As I’d told Jasmine, I’d known about Leah Rennerever since Jasmine was recommended to me. I had a standing internet search on her mother. For some reason, the search wasn’t triggered with her release. The more I learned, the less I liked the idea of Jasmine making contact with her.
It wasn’t only because her mother was a felon. If I or any other member of the cartel had an issue with people who broke laws, our circle would be entirely too small. Breaking laws and getting caught were two different things.
Leah Renner was caught.
The defense tried to play Leah off as an innocent victim of the Smirnov bratva, the predecessor to the Myshkin bratva. She was given the tainted cocaine and passed it on without knowledge of the fentanyl content. The judge nor jury cared where Leah Renner received the illegal drugs.

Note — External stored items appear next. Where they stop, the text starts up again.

(** C3: With every platform call succeeding, a radio that answers with
    [k] disconnections and then GOT_IP, and room for [k] retries in the
    counter, [aug_wifi_sta_connect] returns ESP_OK: it has connected
    [k + 1] times, posted nothing, reset the counter, kept the network
    interface and consumed the script up to the GOT_IP. *)
Theorem sta_connect_succeeds w k rest :
  w_plat w = plat_ok ->
  w_radio w = replicate k WIFI_EVENT_STA_DISCONNECTED ++ IP_EVENT_STA_GOT_IP :: rest ->
  retry_num (w_sta w) + Z.of_nat k <= max_retry (sta_config (w_sta w)) ->
  exists w', aug_wifi_sta_connect w = (w', Ret ESP_OK) /\
    w_queue w' = w_queue w /\ w_trace w' = w_trace w ++ replicate (S k) ObsWifiConnect /\
    retry_num (w_sta w') = 0 /\ sta_netif (w_sta w') = true /\ w_radio w' = rest.
Proof.
  intros Hp Hrad Hk. rewrite sta_connect_healthy by done.
  destruct (connect_setup_obs w) as (Hg0 & Hs0 & Hr0 & Hq0 & Ht0 & Hn0 & Hc0 & Hnet0).
  set (w0 := connect_setup w) in *.
  assert (Hlen : (S (length (w_radio w)) = k + S (S (length rest)))%nat).
  { rewrite Hrad, length_app, length_replicate. simpl. lia. }
  destruct (wait_retry_obs k w0) as (Hr1 & Ht1 & Hq1 & Hrad1 & Hc1 & Hg1 & Hs1).
  destruct (wait_got_ip (length rest) (Nat.iter k wait_retry_step w0) rest)
    as (w2 & Hw2 & Hr2 & Hrad2 & Hq2 & Ht2 & Hnet2); try tauto; try congruence.
  { rewrite Hrad1, Hr0, Hrad, drop_app_length'; [done|by rewrite length_replicate]. }
  assert (Hw : wait_bits (k + S (S (length rest))) w0 = (w2, Ret (true, false))).
  { rewrite (wait_retries k _ w0 (IP_EVENT_STA_GOT_IP :: rest)); try congruence || (rewrite Hn0, Hc0; lia). }
  rewrite Hlen, (bind_run _ _ _ _ _ Hw). exists w2. split; [reflexivity|].
  rewrite Hq2, Hq1, Hq0, Ht2, Ht1, Ht0, Hnet2. rewrite <- app_assoc.
  repeat split; try done. clear -Hnet0. by induction k; [|rewrite Nat.iter_succ].
Qed.

(** A world whose station configuration allows [r] retries and whose
    radio plays [radio]. *)
Definition sta_world (r : Z) (radio : list radio_event) : World :=
  upd_sta (set_sta_config (mk_aug_wifi_sta_config (sta_wifi_config zero_sta_config) r))
    (world_init plat_ok radio [] ∅).

Lemma sta_connect_gives_up_witness :
  exists w', aug_wifi_sta_connect (sta_world 2 (replicate 3 WIFI_EVENT_STA_DISCONNECTED)) =
             (w', Ret ESP_FAIL) /\ w_queue w' = [AUG_WIFI_STA_EVENT_FAILED_ATTEMPTS].
Proof.
  edestruct (sta_connect_gives_up (sta_world 2 (replicate 3 WIFI_EVENT_STA_DISCONNECTED)) 2 [])
    as (w' & Hrun & Hq & _); [reflexivity | reflexivity | reflexivity | vm_compute; lia |].
  exists w'. split; [exact Hrun | exact Hq].
Defined.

The fact that she had multiple priors for drug use, child endangerment, and prostitution didn’t help her case.
The parents of the dead college student had money, enough to help the wheels of justice put Leah away for the maximum penalty of twenty years at a women’s prison in Vandalia, Missouri. Her early release on parole was due to prison overcrowding.
“What the fuck?” I said aloud as I read about multiple visits to her in prison by a man named Dmitri Makarova.
According to the records I accessed from the women’s prison, he began visiting Leah around the time her case was scheduled to go before the parole board. Opening another screen, I researched the paroleboard. It took a few hoops, and I had more information.
While most people don’t list their association to a Mafia family, cartel, or bratva on their LinkedIn resume, there were a few telltale signs. In California, Volkov Construction, Inc. was the cover for the Volkov bratva. In St. Louis and Kansas City, Smirnov Properties was the cover for the Myshkin bratva.
Dmitri Makarova was employed by Smirnov Properties.
Zhdan Myshkin, the man the capo wanted Jasmine to marry was his father’s sovietnik, or counselor or advisor. Dmitri reported to Zhdan.
I looked at the clock in the corner of my computer screen. It was only a little after seven in the morning. That would be two hours later in Kansas City. I picked up my phone to tell Jasmine that no way in hell was she going to approach her mother, not without me at her side and an army at her back.
Maybe it was my lack of sleep, but the information I’d found heated my blood, filling my nervous system with alarm. Dmitri Makarova visited Leah Renner for one reason, and she was too dumb to realize that it was because Dario Luciano was her daughter’s guardian.
“Fuck.” Staring at my phone, my gut told me to call the capo directly. He didn’t want to hear from me after Christmas Eve, but he needed to know that Jasmine was in danger. Going through my contacts, I came to the conclusion that I didn’t have the capo’s direct number. As I started to call Jano, my phone rang.
Mia’s name was on the screen.
“Hola, I was about to call your husband.”
“He’s not home right now. Do you have a minute to talk?”
“I need your brother’s number.”
“Dario or Dante?” she asked.
“I have Dante’s. I need the capo’s.”
“From what I’ve heard, he doesn’t want to talk to you.”
“Fuck him. He doesn’t have to talk. He needs to listen.”
Mia’s voice lowered. “Rei, be careful. Dario didn’t become capo dei capi by being lectured to.”
“He’s going to listen to what I have to say.”
“Okay, I’ll give you his number,” Mia said. “Before I do, I promised to talk to you about Jasmine.”
“Are you going to try to talk me out of marrying her?”
“I’ve made it my mission to advocate for consensual marriages. That means if she wants to marry you and you want to marry her, I’m on your side. Did you propose?”
I scoffed. “I told her she was mine and the next time I saw her we’d wed.”
Mia made a noise. “You men are such pigs.”
“But you love us.”
“I love Jano. For the record, he proposed.”